§ About this task
Once you find the line with "- by intros ? ->." in the entries below, return exactly every line from it through the line with "replied kind (endpointFor".

§ Data provided

Lemma attempts_app kind url batch payload seen l1 l2 :
  attempts kind url batch payload seen l1 → attempts kind url batch payload (seen ++ l1) l2 →
  (∀ a r, l1 = a ++ [r] → l2 ≠ [] → retried kind payload (seen ++ a) r) →
  attempts kind url batch payload seen (l1 ++ l2).
Proof.
  intros [H1 H1'] [H2 H2'] Hlast. split; [by apply Forall_app|].
  intros a r b Heq Hb. apply app_eq_inv in Heq as [(k & -> & Hk)|(k & -> & Hk)].
  - destruct k as [|x k]; simplify_list_eq.
    + pose proof (H2' [] r b eq_refl Hb) as H. by rewrite ?app_nil_r in H.
    + destruct k as [|y k]; [by apply Hlast|]. by apply (H1' a x (y :: k)).
  - rewrite app_assoc. by apply (H2' k r b).
Qed.

Lemma post_loop_spec kind url batch payload fuel : ∀ attempt last w0,
  0 <= attempt →
  (fuel ≠ 0%nat ∧ attempt = 0 ∧ last = (0, "", None) ∨
   0 < attempt ∧ post_outcome kind url batch payload (sw_net w0) last ∧
     ∃ e, last.2 = Some e ∧ isRetryable e last.1.1 = true) →
  triple (λ w, w = w0) (post_loop parse valid_url server kind url batch payload fuel attempt last)
    (λ r w, ∃ l, w = set_net (λ n, n ++ l) w0 ∧ (length l <= fuel)%nat ∧
      attempts kind url batch payload (sw_net w0) l ∧
      post_outcome kind url batch payload (sw_net w) r)
    (λ _ _, False) (λ w, ∃ l, w = set_net (λ n, n ++ l) w0).
Proof.
  induction fuel as [|fuel IH]; intros attempt last w0 Hatt Hlast; cbn [post_loop].
  { destruct Hlast as [[? _]|(_ & Ho & _)]; [done|]. apply triple_ret. intros w ->. exists [].
    split_and!; [|simpl; lia|apply attempts_nil|done]. apply set_net_nil. }
  eapply triple_bind with (Q' := λ waited w, w = w0 ∧ (waited = false → 0 < attempt)).
  { prog_if E; zbool; [apply triple_sys|apply triple_ret]; intros w ->; try done.
    exists []. apply set_net_nil. }
  intros waited. apply triple_pure_r. intros Hwait. prog_if E.
  { apply triple_ret. intros w ->. exists [].
    destruct waited; [done|]. specialize (Hwait eq_refl).
    destruct Hlast as [(_ & ? & _)|(_ & Ho & e & He & Hr)]; [lia|].
    split_and!; [apply set_net_nil|simpl; lia|apply attempts_nil|].
    destruct last as [[st bd] err]. simpl in *. subst err. right. right. split; [done|].
    destruct Ho as [Ho|[[-> _]|[_ Ho]]]; [right; by exists e|by left|done]. }
  eapply triple_bind; [apply postOnce_spec|].
  intros [[st body] [e|]]; simpl.
  2:{ apply triple_ret. intros w (l & -> & Hl & Ho & _). exists l.
      split_and!; [done|destruct Hl as [->| ->]; simpl; lia|by apply attempts_one|done]. }
  prog_if E2; zbool.
  { apply triple_ret. intros w (l & -> & Hl & Ho & _). exists l.
    split_and!; [done|destruct Hl as [->| ->]; simpl; lia|by apply attempts_one|done]. }
  apply triple_start. intros w1 (l & -> & Hl & Ho & Hne & Hr).
  destruct (Hr e eq_refl E2) as [-> Hretr].
  eapply triple_conseq; [apply IH; [lia|right; split_and!; [lia|exact Ho|by exists e]]|done|..]; simpl.
  - intros r w (l & -> & Hlen & Hatt' & Ho'). exists (post_request url batch payload :: l).
    split_and!; [by rewrite set_net_app|simpl; lia| |done].
    apply (attempts_app _ _ _ _ _ [_] l); [by apply attempts_one; right|done|].
    intros [|x a] r' Heq _; [|by destruct a]. injection Heq as <-. rewrite app_nil_r. exact Hretr.
  - done.
  - intros w (l & ->). eexists. by rewrite set_net_app.
Qed.

(** [w] is [w0] after the requests of one [postWithRetry]. *)
Definition posted (s : Sender) (kind url batch payload : string) (w0 : sworld)
    (r : post_result) (w : sworld) : Prop :=
  ∃ l, w = set_net (λ n, n ++ l) w0 ∧ (length l <= Z.to_nat (s_retries s + 1))%nat ∧
    attempts kind url batch payload (sw_net w0) l ∧
    post_outcome kind url batch payload (sw_net w) r.

Definition reached (w0 w : sworld) : Prop := ∃ l, w = set_net (λ n, n ++ l) w0.

Lemma postWithRetry_spec s kind url batch payload w0 : 0 <= s_retries s →
  triple (λ w, w = w0) (postWithRetry parse valid_url server s kind url batch payload)
    (posted s kind url batch payload w0) (λ _ _, False) (reached w0).
Proof. intros Hs. apply post_loop_spec; [done|]. left. split_and!; [lia|done..]. Qed.

(** ** Delivery *)

(** The queue holds the batch. *)
Definition queued (kind batch payload : string) (w : sworld) : Prop :=
  ∃ name env, held name env w ∧ ev_Kind env = TrimSpace kind ∧ ev_Payload env = payload ∧
    ev_Priority env = deliveryPriority kind ∧ (TrimSpace batch ≠ "" → ev_ID env = TrimSpace batch).

(** What [deliver] reports, against the requests made since [net0] and the
    queue it leaves. *)
Definition deliver_post (s : Sender) (kind payload : string) (net0 : list request)
    (r : post_result) (w : sworld) : Prop :=
  ∃ batch l, let url := endpointFor s kind in
    sw_net w = net0 ++ l ∧ (length l <= Z.to_nat (s_retries s + 1))%nat ∧
    attempts kind url batch payload net0 l ∧
    match r.2 with
    | None => replied kind url batch payload (sw_net w) r.1.1 None
    | Some (DurableQueueError e) =>
      s_spool s = true ∧ isSpoolable (Some e) r.1.1 = true ∧ queued kind batch payload w
    | Some (ErrCommit _) => replied kind url batch payload (sw_net w) r.1.1 None
    | Some (ErrUnknownKind _) => url = ""
    | Some (ErrPersistBacklog _ e) => post_outcome kind url batch payload (sw_net w) (r.1, Some e)
    | Some (ErrDiscard e _) | Some e =>
      post_outcome kind url batch payload (sw_net w) (r.1, Some e) ∧
      (s_spool s = true → isSpoolable (Some e) r.1.1 = false)
    end.

Lemma post_outcome_error kind url batch payload net r e :
  post_outcome kind url batch payload net r → r.2 = Some e →
  match e with
  | ErrUnconfirmedDelivery _ | ErrInvalidDeliveryPayload _ | ErrIncompatible _ | ErrStatus _
  | ErrNet _ | ErrNewRequest | ErrContext => True
  | _ => False
  end.
Proof.
  destruct r as [[st body] err]. simpl. intros [H|[[_ [[b ->]| ->]]|[-> _]]] He; simplify_eq; try done.
  destruct H as (seen & rest & bd & _ & _ & H). apply check_reply_class in H.
  destruct H as [(?&->&_)|[[? ->]|[[-> _]|(?&->&_)]]]; done.
Qed.

Lemma post_outcome_ok kind url batch payload net r :
  post_outcome kind url batch payload net r → r.2 = None → replied kind url batch payload net r.1.1 None.
Proof. destruct r as [[st body] err]. simpl. intros [H|[[_ [[b Hb]|Hb]]|[Hb _]]] ->; done. Qed.

(** A batch that is not in the queue. *)
Lemma posted_post s kind batch payload w0 st body err (enq : option serror) w :
  posted s kind (endpointFor s kind) batch payload w0 (st, body, err) w →
  (enq = None → s_spool s = false) →
  deliver_post s kind payload (sw_net w0)
    (st, body, match enq with Some e => ErrPersistBacklog e <$> err | None => err end) w.
Proof.
  intros (l & -> & Hlen & Hatt & Ho) Henq.
  exists batch, l. cbv zeta. split_and!; [done|done|done|].
  destruct err as [e|].
  2:{ apply post_outcome_ok in Ho; [|done]. by destruct enq. }
  destruct enq as [e'|]; [exact Ho|]. cbn [fst snd].
  pose proof (post_outcome_error _ _ _ _ _ _ e Ho eq_refl) as Hc.
  specialize (Henq eq_refl). destruct e; try done; (split; [exact Ho|]); by rewrite Henq.
Qed.

Lemma reached_prefix w0 w : reached w0 w → sw_net w0 `prefix_of` sw_net w.
Proof. intros [l ->]. by exists l. Qed.

(** The two removals, made under [try]: only the queue changes. *)
Lemma try_removal (m : SM unit) w1 w2 (X : unit → sworld → Prop) :
  triple (λ w, sw_net w = sw_net w2) m X (λ _ w, sw_net w = sw_net w2) (λ w, sw_net w = sw_net w2) →
  (∀ a w, X a w → sw_net w = sw_net w2) → reached w1 w2 →
  triple (E:=serror) (λ w, w = w2) (try m) (λ _ w, sw_net w = sw_net w2) (λ _ _, False)
    (λ w, sw_net w1 `prefix_of` sw_net w).
Proof.
  intros Hm HX [l ->]. apply triple_try. eapply triple_conseq; [exact Hm| | | |].
  - by intros ? ->.
  - apply HX.
  - done.
  - intros w ->. by exists l.
Qed.

(** How [deliver] turns the outcome of the posts and of the removal into its
    result. *)
Lemma deliver_post_intro s kind batch payload w1 w2 l st body err w :
  s_spool s = true → w2 = set_net (λ n, n ++ l) w1 →
  (length l <= Z.to_nat (s_retries s + 1))%nat →
  attempts kind (endpointFor s kind) batch payload (sw_net w1) l → sw_net w = sw_net w2 →
  match err with
  | None | Some (ErrCommit _) =>
    replied kind (endpointFor s kind) batch payload (sw_net w2) st None
  | Some (DurableQueueError e) => isSpoolable (Some e) st = true ∧ queued kind batch payload w
  | Some (ErrUnknownKind _) | Some (ErrPersistBacklog _ _) => False
  | Some (ErrDiscard e _) | Some e =>
    post_outcome kind (endpointFor s kind) batch payload (sw_net w2) (st, body, Some e) ∧
    isSpoolable (Some e) st = false
  end → deliver_post s kind payload (sw_net w1) (st, body, err) w.
Proof.
  intros Hsp -> Hlen Hatt Hw He. exists batch, l. cbv zeta. rewrite Hw.
  split_and!; [done|done|done|]. cbn [fst snd].
  destruct err as [[]|]; first [exact He|done|destruct He; by split_and!].
Qed.

(** The rest of [deliver] once the envelope is in the queue. *)
Lemma deliver_queued s kind batch payload env receipt w1 :
  0 <= s_retries s → s_spool s = true →
  (∀ f, queued kind batch payload (set_net f w1)) →
  triple (λ w, w = w1)
    (' (status, body, err) <- postWithRetry parse valid_url server s kind (endpointFor s kind) batch payload;;
     match err with
     | None =>
       acked <- try (q_acknowledge q (ev_ID env) receipt);;
       match acked with
       | inl acknowledgeErr => retM (status, body, Some (ErrCommit acknowledgeErr))
       | inr _ => retM (status, body, None)
       end
     | Some e =>
       if negb (isSpoolable (Some e) status) then
         rejected <- try (q_reject q (ev_ID env) receipt);;
         match rejected with
         | inl rejectErr => retM (status, body, Some (ErrDiscard e rejectErr))
         | inr _ => retM (status, body, Some e)
         end
       else retM (status, body, Some (DurableQueueError e))
     end)
    (deliver_post s kind payload (sw_net w1)) (λ _ _, False) (λ w, sw_net w1 `prefix_of` sw_net w).
Proof using QueueLaws0.
  intros Hs Hsp Hq.
  eapply triple_bind; [eapply triple_conseq; [by apply (postWithRetry_spec _ _ _ _ _ w1)|done|..]|].
  { intros r w H. exact H. }
  { done. }
  { intros w [l ->]. by exists l. }
  intros [[st body] err]. apply triple_start. intros w (l & Hw2 & Hlen & Hatt & Ho).
  assert (Hr : reached w1 w) by by exists l.
  destruct err as [e|].
  - pose proof (post_outcome_error _ _ _ _ _ _ e Ho eq_refl) as Hc.
    prog_if E; zbool.
    + eapply triple_bind; [eapply (try_removal _ w1 w); [apply reject_law|by intros ?? []|done]|].
      intros [re|_]; apply triple_ret; intros w' Hw'; eapply deliver_post_intro; try done.
      destruct e; done.
    + apply triple_ret. intros w' ->. eapply deliver_post_intro; try done. by rewrite Hw2.
  - apply post_outcome_ok in Ho; [|done].
    eapply triple_bind; [eapply (try_removal _ w1 w); [apply acknowledge_law|by intros ?? []|done]|].
    intros [ae|_]; apply triple_ret; intros w' Hw'; by eapply deliver_post_intro.
Qed.

Lemma endpoint_nonempty s kind : endpointFor s kind ≠ "" → is_empty (endpointFor s kind) = false.
Proof. intros. by apply is_empty_false. Qed.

§ Solution for this exercise
  - by intros ? ->.
  - apply HX.
  - done.
  - intros w ->. by exists l.
Qed.

(** How [deliver] turns the outcome of the posts and of the removal into its
    result. *)
Lemma deliver_post_intro s kind batch payload w1 w2 l st body err w :
  s_spool s = true → w2 = set_net (λ n, n ++ l) w1 →
  (length l <= Z.to_nat (s_retries s + 1))%nat →
  attempts kind (endpointFor s kind) batch payload (sw_net w1) l → sw_net w = sw_net w2 →
  match err with
  | None | Some (ErrCommit _) =>
    replied kind (endpointFor s kind) batch payload (sw_net w2) st None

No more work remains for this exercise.